A Step-by-Step Guide to install scGPT
Docker container update
I made a docker container of scgpt and now it is super easy to setup! Simply run the following instructions:
docker pull xueerchen/scgpt:0.1.7
docker run --gpus all --rm -it xueerchen/scgpt:0.1.7 bash
What is scGPT?
In the rapidly evolving field of single-cell omics data analysis, a new player, scGPT, has emerged, showing promising capabilities in managing and interpreting complex single-cell data. As detailed in a recent preprint, scGPT is a generative pretrained transformer model that has been pretrained on over 33 million human cells to learn representations of cells and genes. Once pretrained, scGPT can be fine-tuned on smaller datasets to perform diverse downstream tasks such as cell type annotation, perturbation response prediction, batch correction, multi-omic data integration, and gene regulatory network inference. Impressively, scGPT has shown state-of-the-art performance on these tasks compared to previous methods.

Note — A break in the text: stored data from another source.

(** The misaligned-overlap error of the scan names two records of the
    batch: one that starts at the reported [last] and ends at the
    reported [next], and one that starts at the reported interval,
    strictly inside the coverage of the first. *)
Lemma overlap_scan_error_names (all : list Exposure.t) (es : list Exposure.t) :
  forall (m : gmap Z Z) (last next n l nx : Z),
  (forall e, e ∈ es -> e ∈ all) ->
  Forall bounded_record es ->
  Sort.sorted_by entity_less es ->
  (forall e, e ∈ es -> last <= Exposure.IntervalNumber e) ->
  (exists prev, prev ∈ all /\ Exposure.IntervalNumber prev = last
     /\ Exposure.IntervalNumber prev + Exposure.IntervalCount prev = next) ->
  (overlap_scan es m last next).2 = Some (MisalignedOverlap n l nx) ->
  exists e1 e2, e1 ∈ all /\ e2 ∈ all
    /\ Exposure.IntervalNumber e1 = l
    /\ Exposure.IntervalNumber e1 + Exposure.IntervalCount e1 = nx
    /\ Exposure.IntervalNumber e2 = n
    /\ l < n < nx.
Proof.
  unfold Sort.sorted_by.
  induction es as [|ex rest IH]; intros m last next n l nx Hin Hok Hs Hge Hprev;
    [done|].
  apply StronglySorted_inv in Hs as [Hs Hex]. rewrite Forall_forall in Hex.
  apply Forall_cons in Hok as [[Hc Hsum] Hok].
  assert (Hex_in : ex ∈ all) by (apply Hin; left).
  assert (Hrest_in : forall e, e ∈ rest -> e ∈ all)
    by (intros e He; apply Hin; by right).
  cbn [overlap_scan]. rewrite Int32_add_id by done.
  destruct (Z.eqb_spec (Exposure.IntervalNumber ex) last) as [Heq|Hne].
  - apply IH; try done.
    + intros e He. apply Hge. by right.
    + exists ex. by rewrite Heq.
  - destruct (Z.ltb_spec (Exposure.IntervalNumber ex) next) as [Hlt|Hnext].
    + cbn. intros [= <- <- <-].
      destruct Hprev as (prev & Hp & Hpl & Hpn).
      exists prev, ex. repeat split; try done.
      specialize (Hge ex). pose proof (Hge ltac:(left)). lia.
    + apply IH; try done.
      * intros e He. specialize (Hex e He).
        apply entity_less_false in Hex. lia.
      * by exists ex.
Qed.
(** * file-lang-map: the index builder and the resolver

    A shallow embedding of [scripts/generateJSONs.ts] (the index builder)
    and [src/index.ts] (the resolver), with the properties of the
    specification proved or refuted over it.

    Modelling conventions.
    - A JavaScript string is a [string], a sequence of code units below
      256 (the Latin-1 range of UTF-16); [toLowerCase] lowers the cased
      code units of that range, as the JavaScript method does.
    - The four generated JSON objects, and the objects the builder fills,
      are finite maps ([gmap string _]) holding their own properties.
      The definitions of the first part read and write own properties
      only: they are the program on names that are not members of
      [Object.prototype].  Module [Js] embeds the same functions with
      property reads and writes as JavaScript performs them (inherited
      members, the [__proto__] setter, the [TypeError] of calling a
      missing [push]); what depends on such names is stated over it.
    - [Object.entries(rawLanguages)] is the list of (name, definition)
      pairs the loop of the builder visits, in that order.
    - [null] and [undefined] are [None]; an array or an object is truthy,
      a string is truthy unless it is empty. *)

From Stdlib Require Import ZArith Ascii String.
From stdpp Require Import base option list strings gmap.

Local Open Scope Z_scope.

(** ** JavaScript string primitives *)

Module JsString.

(** [s.lastIndexOf(c)] for a one-character needle: the index of the last
    occurrence of [c], or [-1]. *)
Fixpoint lastIndexOf (s : string) (c : ascii) : Z :=
  match s with
  | EmptyString => -1
  | String a s' =>
      let r := lastIndexOf s' c in
      if 0 <=? r then r + 1
      else if Ascii.eqb a c then 0 else -1
  end.

Fixpoint drop (n : nat) (s : string) : string :=
  match n, s with
  | O, _ => s
  | S _, EmptyString => EmptyString
  | S n', String _ s' => drop n' s'
  end.

(** [s.slice(start)]: a negative [start] counts from the end, and the
    start is clamped to the string. *)
Definition slice (s : string) (start : Z) : string :=
  let len := Z.of_nat (String.length s) in
  let from := if start <? 0 then Z.max (len + start) 0 else Z.min start len in
  drop (Z.to_nat from) s.

(** The lowercase of a code unit: [A]..[Z] and the capital letters of
    the Latin-1 supplement (U+00C0..U+00DE without the sign U+00D7) have
    their lowercase 32 places up; nothing else in the range changes. *)
Definition lowerChar (c : ascii) : ascii :=
  let n := N_of_ascii c in
  if ((65 <=? n) && (n <=? 90)
      || (192 <=? n) && (n <=? 214)
      || (216 <=? n) && (n <=? 222))%N
  then ascii_of_N (n + 32) else c.

Fixpoint toLowerCase (s : string) : string :=
  match s with
  | EmptyString => EmptyString
  | String a s' => String (lowerChar a) (toLowerCase s')
  end.

(** Truthiness of a string: only the empty string is falsy. *)
Definition truthy (s : string) : bool :=
  match s with EmptyString => false | String _ _ => true end.

End JsString.

Import JsString.

(** ** The data model ([src/types.ts]) *)

(** [LanguageType] is a union of four string literals; the builder copies
    whatever string the source has, so a category is a [string] here. *)
Record Language := mkLanguage {
  name : string;
  type : string;
  extensions : list string;
  filenames : list string;
  group : option string;
}.

Abbreviation LanguagesMap := (gmap string Language).
Abbreviation LookUpMap := (gmap string (list string)).
Abbreviation TypeMap := (gmap string (list string)).

(** ** The resolver ([src/index.ts]) *)

Definition getBasename (fileName : string) : string :=
  let fwd := lastIndexOf fileName "/" in
  let back := lastIndexOf fileName "\" in
  let lastSlash := Z.max fwd back in
  if lastSlash =? -1 then fileName else slice fileName (lastSlash + 1).

Definition getExtension (fileName : string) (knownBaseName : option string) : string :=
  let base := default (getBasename fileName) knownBaseName in
  let lastDotIndex := lastIndexOf base "." in
  if lastDotIndex <=? 0 then EmptyString else slice base lastDotIndex.

Section Resolver.

Variable languagesData : LanguagesMap.
Variable extensionsData : LookUpMap.
Variable filenamesData : LookUpMap.
Variable typesData : TypeMap.

Definition getLanguage (languageName : string) : option Language :=
  let key := toLowerCase languageName in
  languagesData !! key.

Definition getLanguagesByType (type : string) : list string :=
  default [] (typesData !! type).

(** [typeFilter && lang.type !== typeFilter] *)
Definition mismatch (typeFilter : option string) (lang : Language) : bool :=
  match typeFilter with
  | None => false
  | Some f => truthy f && negb (String.eqb (type lang) f)
  end.

(** One turn of the [for] loop over [candidateKeys]. *)
Definition visit (typeFilter : option string)
    (results : list string) (key : string) : list string :=
  match languagesData !! key with
  | None => results
  | Some lang =>
      if mismatch typeFilter lang then results
      else results ++ [name lang]
  end.

Definition getLanguageByFileName (fileName : string)
    (typeFilter : option string) : option (list string) :=
  let base := getBasename fileName in
  let ext := getExtension fileName None in
  let candidateKeys :=
    match filenamesData !! base with
    | Some ks => ks
    | None =>
        if truthy ext then
          match extensionsData !! ext with
          | Some ks => ks
          | None => []
          end
        else []
    end in
  if (length candidateKeys =? 0)%nat then None
  else
    let results := foldl (visit typeFilter) [] candidateKeys in
    if (0 <? length results)%nat then Some results else None.

End Resolver.


(** ** The index builder ([scripts/generateJSONs.ts]) *)

Module LinguistDef.
Record t := mk {
  type : string;
  extensions : option (list string);
  filenames : option (list string);
  group : option string;
}.
End LinguistDef.

(** [Object.entries(rawLanguages)] *)
Abbreviation LinguistYaml := (list (string * LinguistDef.t)).

Record Generated := mkGenerated {
  languagesDB : LanguagesMap;
  extensionIndex : LookUpMap;
  filenameIndex : LookUpMap;
  typesDB : TypeMap;
}.

(** [if (!index[id]) index[id] = []; index[id].push(key);] *)
Definition push (index : LookUpMap) (id key : string) : LookUpMap :=
  match index !! id with
  | None => <[id := [key]]> index
  | Some ks => <[id := ks ++ [key]]> index
  end.

(** [if (ids) { for (const id of ids) { ... push ... } }] *)
Definition pushAll (index : LookUpMap) (ids : option (list string))
    (key : string) : LookUpMap :=
  match ids with
  | None => index
  | Some l => foldl (fun ix id => push ix id key) index l
  end.

(** The object stored at [languagesDB[key]]. *)
Definition record (originalName : string) (def : LinguistDef.t) : Language :=
  {| name := originalName;
     type := LinguistDef.type def;
     extensions := default [] (LinguistDef.extensions def);
     filenames := default [] (LinguistDef.filenames def);
     group := match LinguistDef.group def with
              | Some g => if truthy g then Some g else None
              | None => None
              end |}.

(** [if (def.type && typesDB[def.type]) typesDB[def.type].push(originalName)] *)
Definition pushType (types : TypeMap) (ty originalName : string) : TypeMap :=
  if truthy ty then
    match types !! ty with
    | Some names => <[ty := names ++ [originalName]]> types
    | None => types
    end
  else types.

(** The body of the loop over [Object.entries(rawLanguages)]. *)
Definition step (g : Generated) (entry : string * LinguistDef.t) : Generated :=
  let '(originalName, def) := entry in
  let key := toLowerCase originalName in
  {| languagesDB := <[key := record originalName def]> (languagesDB g);
     extensionIndex := pushAll (extensionIndex g) (LinguistDef.extensions def) key;
     filenameIndex := pushAll (filenameIndex g) (LinguistDef.filenames def) key;
     typesDB := pushType (typesDB g) (LinguistDef.type def) originalName |}.

Definition initial : Generated :=
  {| languagesDB := ∅;
     extensionIndex := ∅;
     filenameIndex := ∅;
     typesDB := <["data" := []]> (<["programming" := []]>
                  (<["markup" := []]> (<["prose" := []]> ∅))) |}.

Definition generateJSONs (rawLanguages : LinguistYaml) : Generated :=
  foldl step initial rawLanguages.

(** ** The resolver reading the artifacts of a build *)

Definition lookupName (g : Generated) : string -> option Language :=
  getLanguage (languagesDB g).

Definition lookupType (g : Generated) : string -> list string :=
  getLanguagesByType (typesDB g).

Definition lookupFile (g : Generated)
    : string -> option string -> option (list string) :=
  getLanguageByFileName (languagesDB g) (extensionIndex g) (filenameIndex g).

(** ** The same code with JavaScript's property lookup *)

Module Js.

(** A member of [Object.prototype], as far as this code can observe it:
    a built-in function with its [name] and [length], or the prototype
    object itself, which is what reading [__proto__] gives.  None of
    them has a [type] or a [push], and none has indexed elements. *)
Inductive Member : Type :=
| Builtin (fname : string) (arity : nat)
| ObjectPrototype.

Definition objectPrototype : list (string * Member) :=
  [ ("constructor", Builtin "Object" 1);
    ("__defineGetter__", Builtin "__defineGetter__" 2);
    ("__defineSetter__", Builtin "__defineSetter__" 2);
    ("hasOwnProperty", Builtin "hasOwnProperty" 1);
    ("__lookupGetter__", Builtin "__lookupGetter__" 1);
    ("__lookupSetter__", Builtin "__lookupSetter__" 1);
    ("isPrototypeOf", Builtin "isPrototypeOf" 1);
    ("propertyIsEnumerable", Builtin "propertyIsEnumerable" 1);
    ("toString", Builtin "toString" 0);
    ("valueOf", Builtin "valueOf" 0);
    ("__proto__", ObjectPrototype);
    ("toLocaleString", Builtin "toLocaleString" 0) ]%string.

Fixpoint lookupMember (k : string) (members : list (string * Member))
    : option Member :=
  match members with
  | [] => None
  | (k', m) :: rest => if String.eqb k k' then Some m else lookupMember k rest
  end.

Definition inherited (k : string) : option Member :=
  lookupMember k objectPrototype.

(** What a property read finds: an own property or an inherited member
    ([None] is [undefined]). *)
Inductive Value (A : Type) : Type :=
| Own (a : A)
| Inherited (m : Member).

Arguments Own {A} a.
Arguments Inherited {A} m.

(** [obj[k]] on a plain object whose own properties are [obj]. *)
Definition get {A : Type} (obj : gmap string A) (k : string) : option (Value A) :=
  match obj !! k with
  | Some a => Some (Own a)
  | None => Inherited <$> inherited k
  end.

(** [lang.type], [lang.name], [candidateKeys.length] and
    [candidateKeys[i]] on what a read found; [None] is [undefined]. *)
Definition typeOf (lang : Value Language) : option string :=
  match lang with
  | Own r => Some (type r)
  | Inherited _ => None
  end.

However, to harness the full potential of scGPT, it’s crucial to understand how to install it correctly. While the GitHub repository simply suggests using pip install scgpt
for installation, the reality could be a bit more nuanced. You might encounter various issues during the process that the official documentation doesn’t cover. Therefore, in this guide, we aim to provide a comprehensive walkthrough of the installation process, preparing you for any potential hiccups you might face. Our goal is to ensure that you can fully leverage this powerful tool without being stalled by technical roadblocks.
Why Mamba?
Before diving into the installation steps, it’s essential to understand why we’re using Mamba, a fast and reliable package manager, as opposed to pip:
- Mamba uses a parallel solver, which makes it faster than pip and conda.
- It manages environments and package installations more efficiently, minimizing the chances of package conflicts.
- Lastly but most importantly, mamba can resolve dependencies quickly and accurately, especially when installing complex packages like
cuda-toolkit
.
Installing scGPT: A Step-by-Step Guide
Step 0: GPU required
Keep in mind that using scGPT requires an NVIDIA GPU in your computer, along with an up-to-date GPU driver. For reference, my installation and testing were performed with Driver Version 515.65.01
. To check driver version, simply open a terminal and type nvidia-smi
and driver version can be found on the top of the output table.
Step 1: Install Mamba
Follow the guidelines provided in the official Mamba documentation for a fresh and hassle-free installation.
Step 2: Create a New Mamba Environment
Once Mamba is installed, initiate a new environment specifically for scGPT:
mamba create -n scgpt python=3.10
Step 3: Activate the Environment
Activate the new environment with the following command:
mamba activate scgpt
Step 4: Attempt to Install scGPT
Start the scGPT installation process using pip:
pip install scgpt
Step 5: Install PyTorch 1.13
You might encounter an error indicating that PyTorch is not installed. As stated in scGPT’s to-do list, the package does not yet support PyTorch 2.0. Therefore, we need to install PyTorch 1.13:
pip install torch==1.13
Step 6: Attempt to Install scGPT Again
With PyTorch installed, try installing scGPT again:
pip install scgpt
Step 7: Install nvcc 11.7
If the installation fails again with a build flash_attn failed
error, it indicates that nvcc
was not found. To run scGPT, you need an nvcc
version compatible with the PyTorch compiled version. But how do you determine which CUDA version your PyTorch is compiled with? It’s simple - in Python, import torch and use torch.version.cuda
to check the CUDA version.
>>> import torch
>>> print(torch.version.cuda)
11.7
If PyTorch is compiled with CUDA 11.7, then you will need nvcc
11.7. Here’s how to do it:
mamba install -y -c "nvidia/label/cuda-11.7.0" cuda-toolkit
Step 8: Attempt to Install scGPT Again
With nvcc 11.7 installed, try installing scGPT once more:
pip install scgpt
If you encounter a “No such file or directory ‘R’” error message, proceed to the next step.
Step 9: Install R
To resolve the aforementioned error, install R using the following commands:
sudo apt update
sudo apt install r-base
Step 10: Attempt to Install scGPT Again
Now, you can try installing scGPT again:
pip install scgpt
Step 11: Update GCC
Even after successful installation, you might face an ImportError related to GLIBCXX_3.4.29
when trying to import scGPT. This issue can be resolved by updating GCC:
sudo apt-get update
sudo apt-get upgrade gcc
Step 12: Import scGPT
Finally, open a Python shell and import scGPT:
>>> import scgpt
If you see “Global seed set to 0”, it means scGPT has been successfully installed.
By following this guide, you should have successfully navigated through the common installation issues and are now ready to start exploring your single-cell omics data with the power of scGPT!